[[ Material supplied open ]]

(** A run of the pipeline that returns has stopped early with the empty
    table or has ranked the outcome of the spacing filter. *)
Lemma pipeline_outcome_cases (cpu_count : Z) (df out : DataFrame)
  (target_parent min_reliability : string) (min_spacing max_snps : Z)
  (primer_size amplicon_size displacement_steps : Z) (n_workers : option Z) :
  outcome
    (fast_comprehensive_screen cpu_count df target_parent min_reliability
       min_spacing max_snps primer_size amplicon_size displacement_steps
       n_workers) = Ok out ->
  out = empty_frame
  \/ exists spaced,
       outcome (rank_and_select spaced target_parent max_snps) = Ok out.
Proof.
  intros Hout. unfold fast_comprehensive_screen in Hout.
  apply bind_ok in Hout. destruct Hout as [_ [_ Hout]].
  apply bind_ok in Hout. destruct Hout as [v [_ Hout]].
  apply bind_ok in Hout. destruct Hout as [filtered [_ Hout]].
  apply bind_ok in Hout. destruct Hout as [_ [_ Hout]].
  destruct (len filtered =? 0)%nat.
  { left. unfold outcome, ret in Hout. cbn [snd] in Hout. congruence. }
  apply bind_ok in Hout. destruct Hout as [diagnostic [_ Hout]].
  apply bind_ok in Hout. destruct Hout as [_ [_ Hout]].
  destruct (len diagnostic =? 0)%nat.
  { left. unfold outcome, ret in Hout. cbn [snd] in Hout. congruence. }
  apply bind_ok in Hout. destruct Hout as [screened [_ Hout]].
  apply bind_ok in Hout. destruct Hout as [_ [_ Hout]].
  apply bind_ok in Hout. destruct Hout as [carried [_ Hout]].
  unfold space_and_rank in Hout.
  apply bind_ok in Hout. destruct Hout as [_ [_ Hout]].
  destruct (len _ =? 0)%nat.
  { left. unfold outcome, ret in Hout. cbn [snd] in Hout. congruence. }
  right. eexists. exact Hout.
Qed.

(** X14. The table that the pipeline returns is ranked: its rows are in
    descending order of quality score and, among equal scores, of QUAL,
    rows without a QUAL number last; and for a [max_snps] that is not
    negative it has at most [max_snps] rows. *)
Theorem pipeline_ranked_and_bounded (cpu_count : Z) (df out : DataFrame)
  (target_parent min_reliability : string) (min_spacing max_snps : Z)
  (primer_size amplicon_size displacement_steps : Z) (n_workers : option Z) :
  outcome
    (fast_comprehensive_screen cpu_count df target_parent min_reliability
       min_spacing max_snps primer_size amplicon_size displacement_steps
       n_workers) = Ok out ->
  StronglySorted (fun a b => score_qual_le a b = true) (rows out)
  /\ (0 <= max_snps -> Z.of_nat (List.length (rows out)) <= max_snps).
Proof.
  intros Hout. apply pipeline_outcome_cases in Hout.
  destruct Hout as [->|[spaced Hout]].
  { split; [constructor | cbn; lia]. }
  apply rank_and_select_ok in Hout. destruct Hout as [scored [_ Hrows]].
  rewrite Hrows.
  assert (Hsorted : StronglySorted (fun a b => score_qual_le a b = true)
                      (sort_by score_qual_le scored))
    by (apply sort_by_sorted;
        [apply score_qual_le_total | apply score_qual_le_trans]).
  destruct (Z.gtb_spec (Z.of_nat (List.length (sort_by score_qual_le scored)))
              max_snps) as [Hgt|Hle].
  - unfold head. split.
    + destruct (0 <=? max_snps); now apply firstn_sorted.
    + intros Hmax. replace (0 <=? max_snps) with true
        by (symmetry; apply Z.leb_le; lia).
      pose proof (firstn_le_length (Z.to_nat max_snps)
                    (sort_by score_qual_le scored)).
      rewrite length_firstn. lia.
  - split; [assumption | intros _; lia].
Qed.

Lemma pipeline_ranked_and_bounded_witness :
  exists out,
    outcome
      (fast_comprehensive_screen 8 crowded_table "664c" "medium" 0 1 20 300 5
         None) = Ok out
    /\ map POS (rows out) = [1140]
    /\ Z.of_nat (List.length (rows out)) <= 1.
Proof.
  eexists. split; [reflexivity|]. split; [reflexivity|].
  refine (proj2 (pipeline_ranked_and_bounded 8 crowded_table _ "664c"
                   "medium" 0 1 20 300 5 None eq_refl) _).
  lia.
Defined.

Section Provenance.

Variable keeps : Row -> Prop.
Hypothesis keeps_set_cell :
  forall k v r, k <> "overall_reliability" -> keeps r -> keeps (set_cell k v r).

(** A property that holds of the diagnostic rows and survives the writing
    of cells holds of every row the pipeline returns. *)
Lemma pipeline_keeps_diagnostic (cpu_count : Z) (df out : DataFrame)
  (target_parent min_reliability : string) (min_spacing max_snps : Z)
  (primer_size amplicon_size displacement_steps : Z) (n_workers : option Z) :
  (forall v filtered diagnostic,
      reliability_index min_reliability = Ok v ->
      quality_filter v df = Ok filtered ->
      outcome (fast_filter_diagnostic_variants filtered target_parent)
      = Ok diagnostic ->
      Forall keeps (rows diagnostic)) ->
  outcome
    (fast_comprehensive_screen cpu_count df target_parent min_reliability
       min_spacing max_snps primer_size amplicon_size displacement_steps
       n_workers) = Ok out ->
  Forall keeps (rows out).
Proof.
  intros Hstage Hout. unfold fast_comprehensive_screen in Hout.
  apply bind_ok in Hout. destruct Hout as [_ [_ Hout]].
  apply bind_ok in Hout. destruct Hout as [v [Hrel Hout]].
  apply bind_ok in Hout. destruct Hout as [filtered [Hfiltered Hout]].
  apply bind_ok in Hout. destruct Hout as [_ [_ Hout]].
  unfold outcome, lift in Hrel, Hfiltered. cbn [snd] in Hrel, Hfiltered.
  destruct (len filtered =? 0)%nat.
  { unfold outcome, ret in Hout. cbn [snd] in Hout.
    injection Hout as <-. constructor. }
  apply bind_ok in Hout. destruct Hout as [diagnostic [Hdiag Hout]].
  apply bind_ok in Hout. destruct Hout as [_ [_ Hout]].
  pose proof (Hstage v filtered diagnostic Hrel Hfiltered Hdiag) as Hd.
  destruct (len diagnostic =? 0)%nat.
  { unfold outcome, ret in Hout. cbn [snd] in Hout.
    injection Hout as <-. constructor. }
  apply bind_ok in Hout. destruct Hout as [screened [Hscreened Hout]].
  apply bind_ok in Hout. destruct Hout as [_ [_ Hout]].
  apply bind_ok in Hout. destruct Hout as [carried [Hcarried Hout]].
  pose proof (parallel_keeps keeps keeps_set_cell _ _ _ _ _ _ _ Hd Hscreened)
    as Hs.
  eapply (space_and_rank_keeps keeps keeps_set_cell); [|exact Hout].
  destruct (len (compliant_rows screened) =? 0)%nat;
    unfold outcome in Hcarried; cbn [logging ret bind snd] in Hcarried;
    injection Hcarried as <-; [assumption|].
  unfold compliant_rows. cbn [rows]. now apply Forall_filter.
Qed.

End Provenance.

(** X15. The pipeline invents no variant: every row it returns has the
    chromosome and position of a row of the input that passes the quality
    gate at the given threshold and is diagnostic for the target sample
    (target allele called, every other allele called and different). *)
Theorem pipeline_rows_from_input (cpu_count : Z) (df out : DataFrame)
  (target_parent min_reliability : string) (min_spacing max_snps : Z)
  (primer_size amplicon_size displacement_steps : Z) (n_workers : option Z)
  (r : Row) :
  outcome
    (fast_comprehensive_screen cpu_count df target_parent min_reliability
       min_spacing max_snps primer_size amplicon_size displacement_steps
       n_workers) = Ok out ->
  In r (rows out) ->
  exists v r0,
    reliability_index min_reliability = Ok v
    /\ In r0 (rows df)
    /\ quality_mask v r0 = true
    /\ called_and_distinct df (target_column target_parent) r0 = true
    /\ CHROM r = CHROM r0 /\ POS r = POS r0.
Proof.
  intros Hout Hr. revert r Hr. apply Forall_forall.
  eapply pipeline_keeps_diagnostic; [| |exact Hout].
  - intros k v r _ (v0 & r0 & H). exists v0, r0. exact H.
  - intros v filtered diagnostic Hrel Hfiltered Hdiag.
    apply quality_filter_ok in Hfiltered. subst filtered.
    unfold fast_filter_diagnostic_variants in Hdiag.
    destruct (negb _); unfold outcome in Hdiag;
      cbn [logging ret bind snd] in Hdiag; injection Hdiag as <-;
      cbn [rows empty_frame]; [constructor|].
    apply Forall_forall. intros r Hr.
    apply filter_In in Hr. destruct Hr as [Hr Hdiagnostic].
    cbn [rows] in Hr. apply filter_In in Hr. destruct Hr as [Hr Hmask].
    exists v, r. repeat split; try assumption.
    rewrite <- Hdiagnostic. symmetry.
    apply (is_diagnostic_called_and_distinct
             (mkDF (columns df) (filter (quality_mask v) (rows df)))).
Qed.
Lemma setDelayTime_defined (d : DelayEffect) (t : Q) :
  (0 <= sampleRate d < 2 ^ 31 - 64)%Z -> 0 <= t <= 2 ->
  exists d', setDelayTime d t = Ok d'.
Proof.
  intros Hsr Ht. unfold setDelayTime.
  pose proof (delay_product_range (sampleRate d) t Hsr Ht) as [H0 H1].
  assert (H2 : inject_Z (2 ^ 32 - 256) < inject_Z (2 ^ 32)) by reflexivity.
  destruct (float_to_uint_ok (f32 (t * float_of_int (sampleRate d))))
    as [-> _]; [split; lra|].
  cbn [bind]. eexists. reflexivity.
Qed.

(** The knob block runs whatever the knobs read, for any sample rate below
    2^31 - 64: the delay time it hands to [setDelayTime] is between 0.01
    and 2 seconds, and the product with the rate, as a [float], stays below
    2^32. *)
Lemma control_tick_defined (n : Z) (f : Frame) (s : Session) :
  (0 <= sampleRate (delayEffect s) < 2 ^ 31 - 64)%Z ->
  exists s1, control_tick n f s = Ok s1.
Proof.
  intros Hsr. unfold control_tick. cbv zeta.
  destruct (negb _ && _)%bool; [|eexists; reflexivity].
  destruct (Lfo.run_lfo (gLFO s)) as [lfoVal lp].
  match goal with
  | |- context [setDelayTime ?d ?t] =>
      destruct (setDelayTime_defined d t) as [d' ->]
  end.
  - exact Hsr.
  - match goal with
    | |- context [if ?t <? 0.01 then _ else _] =>
        destruct (Qltb_reflect t 0.01)
    end;
    match goal with
    | |- context [if ?t >? 2 then _ else _] => destruct (Qltb_reflect 2 t)
    end; lra.
  - cbn [bind]. eexists. reflexivity.
Qed.

(** C10.  In a frame where the clear control's rising edge fires with the
    guard not set, the handler zeroes the looper buffer and resets both
    cursors and the playback index, and it also sets the recording and
    playing flags to false and drives the LED low; the frame then processes
    nothing and puts out silence. *)
Theorem clear_stops_transport (fuel : nat) (n : Z) (f : Frame) (s : Session) :
  clear_fires s f = true ->
  (0 <= sampleRate (delayEffect s) < 2 ^ 31 - 64)%Z ->
  exists s',
    render_frame fuel n f s = Ok (0, s') /\
    gRecording s' = false /\
    gPlaying s' = false /\
    ledPin s' = LOW /\
    cleared (length (gAudioBuffer s)) s' /\
    gClearedOnce s' = true.
Proof.
  intros Hf Hsr. destruct (control_tick_defined n f s Hsr) as [s1 Hc].
  rewrite (render_frame_clears fuel n f s s1 Hf Hc).
  eexists. split; [reflexivity|].
  pose proof (control_tick_frame n f s s1 Hc) as Hk.
  pose proof (record_play_toggle_frame f s1) as Ht. cbv zeta in Ht.
  assert (Hb : gAudioBuffer (record_play_toggle f s1) = gAudioBuffer s)
    by intuition congruence.
  unfold cleared, clear, with_lastClearButton.
  cbn [gRecording gPlaying ledPin gAudioBuffer gWritePointer gReadPointer
       readIndex gClearedOnce].
  rewrite Hb. repeat split.
Qed.

Lemma clear_stops_transport_witness :
  exists s',
    render_frame 1 0 frame_clear_and_record session_example = Ok (0, s') /\
    gRecording s' = false /\
    gPlaying s' = false /\
    ledPin s' = LOW /\
    cleared (length (gAudioBuffer session_example)) s' /\
    gClearedOnce s' = true.
Proof.
  apply (clear_stops_transport 1 0 frame_clear_and_record session_example).
  - reflexivity.
  - cbn. lia.
Defined.

(** Runs over a list of frames split in two. *)
Lemma render_from_app (fuel : nat) (a b : list Frame) :
  forall (n : Z) (s s' : Session) (outs : list Q),
  render_from fuel n (a ++ b) s = Ok (outs, s') ->
  exists oa sa ob,
    render_from fuel n a s = Ok (oa, sa) /\
    render_from fuel (n + Z.of_nat (length a)) b sa = Ok (ob, s') /\
    outs = oa ++ ob.
Proof.
  induction a as [|f a IH]; intros n s s' outs H.
  - cbn [app length render_from] in *. exists [], s, outs.
    rewrite Z.add_0_r. repeat split. exact H.
  - cbn [app render_from] in H.
    apply bind_Ok in H as ([o s1] & Hf & H).
    apply bind_Ok in H as ([os s2] & Hr & H). injection H as <- <-.
    destruct (IH _ _ _ _ Hr) as (oa & sa & ob & Ha & Hb & ->).
    exists (o :: oa), sa, ob. cbn [render_from length].
    rewrite Hf. cbn [bind]. rewrite Ha. cbn [bind].
    rewrite Nat2Z.inj_succ.
    replace (n + Z.succ (Z.of_nat (length a)))%Z
      with (n + 1 + Z.of_nat (length a))%Z by lia.
    repeat split. exact Hb.
Qed.

Lemma clear_trace_app (fuel : nat) (a b : list Frame) :
  forall (n : Z) (s sa : Session) (oa : list Q) (ta tb : list bool),
  render_from fuel n a s = Ok (oa, sa) ->
  clear_trace fuel n a s = Ok ta ->
  clear_trace fuel (n + Z.of_nat (length a)) b sa = Ok tb ->
  clear_trace fuel n (a ++ b) s = Ok (ta ++ tb).
Proof.
  induction a as [|f a IH]; intros n s sa oa ta tb Hr Ha Hb.
  - cbn [app length render_from clear_trace] in *.
    injection Hr as _ <-. injection Ha as <-.
    rewrite Z.add_0_r in Hb. exact Hb.
  - cbn [app render_from clear_trace length] in *.
    apply bind_Ok in Hr as ([o s1] & Hf & Hr).
    apply bind_Ok in Hr as ([os s2] & Hr & Hs). injection Hs as _ <-.
    rewrite Hf in *. cbn [bind] in *.
    apply bind_Ok in Ha as (t1 & Ha & Ht). injection Ht as <-.
    rewrite Nat2Z.inj_succ in Hb.
    replace (n + Z.succ (Z.of_nat (length a)))%Z
      with (n + 1 + Z.of_nat (length a))%Z in Hb by lia.
    rewrite (IH _ _ _ _ _ _ Hr Ha Hb). reflexivity.
Qed.

(** While the control stays down after a clear, the clear branch does not
    run and the guard stays set. *)
Lemma hold_never_clears (fuel : nat) (hold : list Frame) :
  forall (n : Z) (s s' : Session) (outs : list Q),
  Forall (fun f => clearButtonState f = 1%Z) hold ->
  localLastClearButtonState s = 1%Z ->
  gClearedOnce s = true ->
  render_from fuel n hold s = Ok (outs, s') ->
  clear_trace fuel n hold s = Ok (replicate (length hold) false) /\
  localLastClearButtonState s' = 1%Z /\
  gClearedOnce s' = true.
Proof.
  induction hold as [|f hold IH]; intros n s s' outs Hheld Hlast Hguard Hrun.
  - cbn [render_from clear_trace length replicate] in *.
    injection Hrun as _ <-. repeat split; assumption.
  - apply Forall_cons in Hheld as [Hf Hheld].
    cbn [render_from clear_trace length replicate] in *.
    apply bind_Ok in Hrun as ([o s1] & Hframe & Hrun).
    apply bind_Ok in Hrun as ([os s2] & Hrun & Hs). injection Hs as _ <-.
    assert (Hquiet : clear_fires s f = false).
    { unfold clear_fires. rewrite Hlast, Hguard. apply andb_false_r. }
    destruct (render_frame_quiet fuel n f s s1 o Hquiet Hframe) as [Hl1 Hg1].
    rewrite Hf in Hl1, Hg1. cbn in Hg1.
    destruct (IH (n + 1)%Z s1 s2 os Hheld Hl1 (eq_trans Hg1 Hguard) Hrun)
      as (Ht & Hl2 & Hg2).
    rewrite Hframe. cbn [bind]. rewrite Ht. cbn [bind]. rewrite Hquiet.
    repeat split; assumption.
Qed.

(** Where the clear branch does not run, (B) does what is left of it with
    the branch taken out, and so does the frame. *)
Lemma clear_buffer_inert_eq (f : Frame) (s : Session) :
  clear_fires s f = false -> clear_buffer f s = clear_buffer_inert f s.
Proof.
  unfold clear_fires, clear_buffer, clear_buffer_inert. intros H. cbv zeta.
  destruct ((clearButtonState f =? 1)%Z && (localLastClearButtonState s =? 0)%Z);
    [|reflexivity].
  cbn [andb] in H. rewrite H. reflexivity.
Qed.

Lemma render_frame_inert_eq (fuel : nat) (n : Z) (f : Frame) (s : Session) :
  clear_fires s f = false ->
  render_frame fuel n f s = render_frame_inert fuel n f s.
Proof.
  intros Hq. unfold render_frame, render_frame_inert.
  destruct (control_tick n f s) as [s1| |] eqn:Hc; cbn [bind];
    try reflexivity.
  rewrite clear_buffer_inert_eq; [reflexivity|].
  rewrite (clear_fires_stages n f s s1 Hc). exact Hq.
Qed.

[[ Material supplied closed ]]

Goal of the exercise:
Please reproduce the lines from the line with "Theorem clear_stops_transport (fuel" to the line with "apply bind_Ok in H as ([os", both ends included, exactly as they appear above.

Task solution:
Theorem clear_stops_transport (fuel : nat) (n : Z) (f : Frame) (s : Session) :
  clear_fires s f = true ->
  (0 <= sampleRate (delayEffect s) < 2 ^ 31 - 64)%Z ->
  exists s',
    render_frame fuel n f s = Ok (0, s') /\
    gRecording s' = false /\
    gPlaying s' = false /\
    ledPin s' = LOW /\
    cleared (length (gAudioBuffer s)) s' /\
    gClearedOnce s' = true.
Proof.
  intros Hf Hsr. destruct (control_tick_defined n f s Hsr) as [s1 Hc].
  rewrite (render_frame_clears fuel n f s s1 Hf Hc).
  eexists. split; [reflexivity|].
  pose proof (control_tick_frame n f s s1 Hc) as Hk.
  pose proof (record_play_toggle_frame f s1) as Ht. cbv zeta in Ht.
  assert (Hb : gAudioBuffer (record_play_toggle f s1) = gAudioBuffer s)
    by intuition congruence.
  unfold cleared, clear, with_lastClearButton.
  cbn [gRecording gPlaying ledPin gAudioBuffer gWritePointer gReadPointer
       readIndex gClearedOnce].
  rewrite Hb. repeat split.
Qed.

Lemma clear_stops_transport_witness :
  exists s',
    render_frame 1 0 frame_clear_and_record session_example = Ok (0, s') /\
    gRecording s' = false /\
    gPlaying s' = false /\
    ledPin s' = LOW /\
    cleared (length (gAudioBuffer session_example)) s' /\
    gClearedOnce s' = true.
Proof.
  apply (clear_stops_transport 1 0 frame_clear_and_record session_example).
  - reflexivity.
  - cbn. lia.
Defined.

(** Runs over a list of frames split in two. *)
Lemma render_from_app (fuel : nat) (a b : list Frame) :
  forall (n : Z) (s s' : Session) (outs : list Q),
  render_from fuel n (a ++ b) s = Ok (outs, s') ->
  exists oa sa ob,
    render_from fuel n a s = Ok (oa, sa) /\
    render_from fuel (n + Z.of_nat (length a)) b sa = Ok (ob, s') /\
    outs = oa ++ ob.
Proof.
  induction a as [|f a IH]; intros n s s' outs H.
  - cbn [app length render_from] in *. exists [], s, outs.
    rewrite Z.add_0_r. repeat split. exact H.
  - cbn [app render_from] in H.
    apply bind_Ok in H as ([o s1] & Hf & H).
    apply bind_Ok in H as ([os s2] & Hr & H). injection H as <- <-.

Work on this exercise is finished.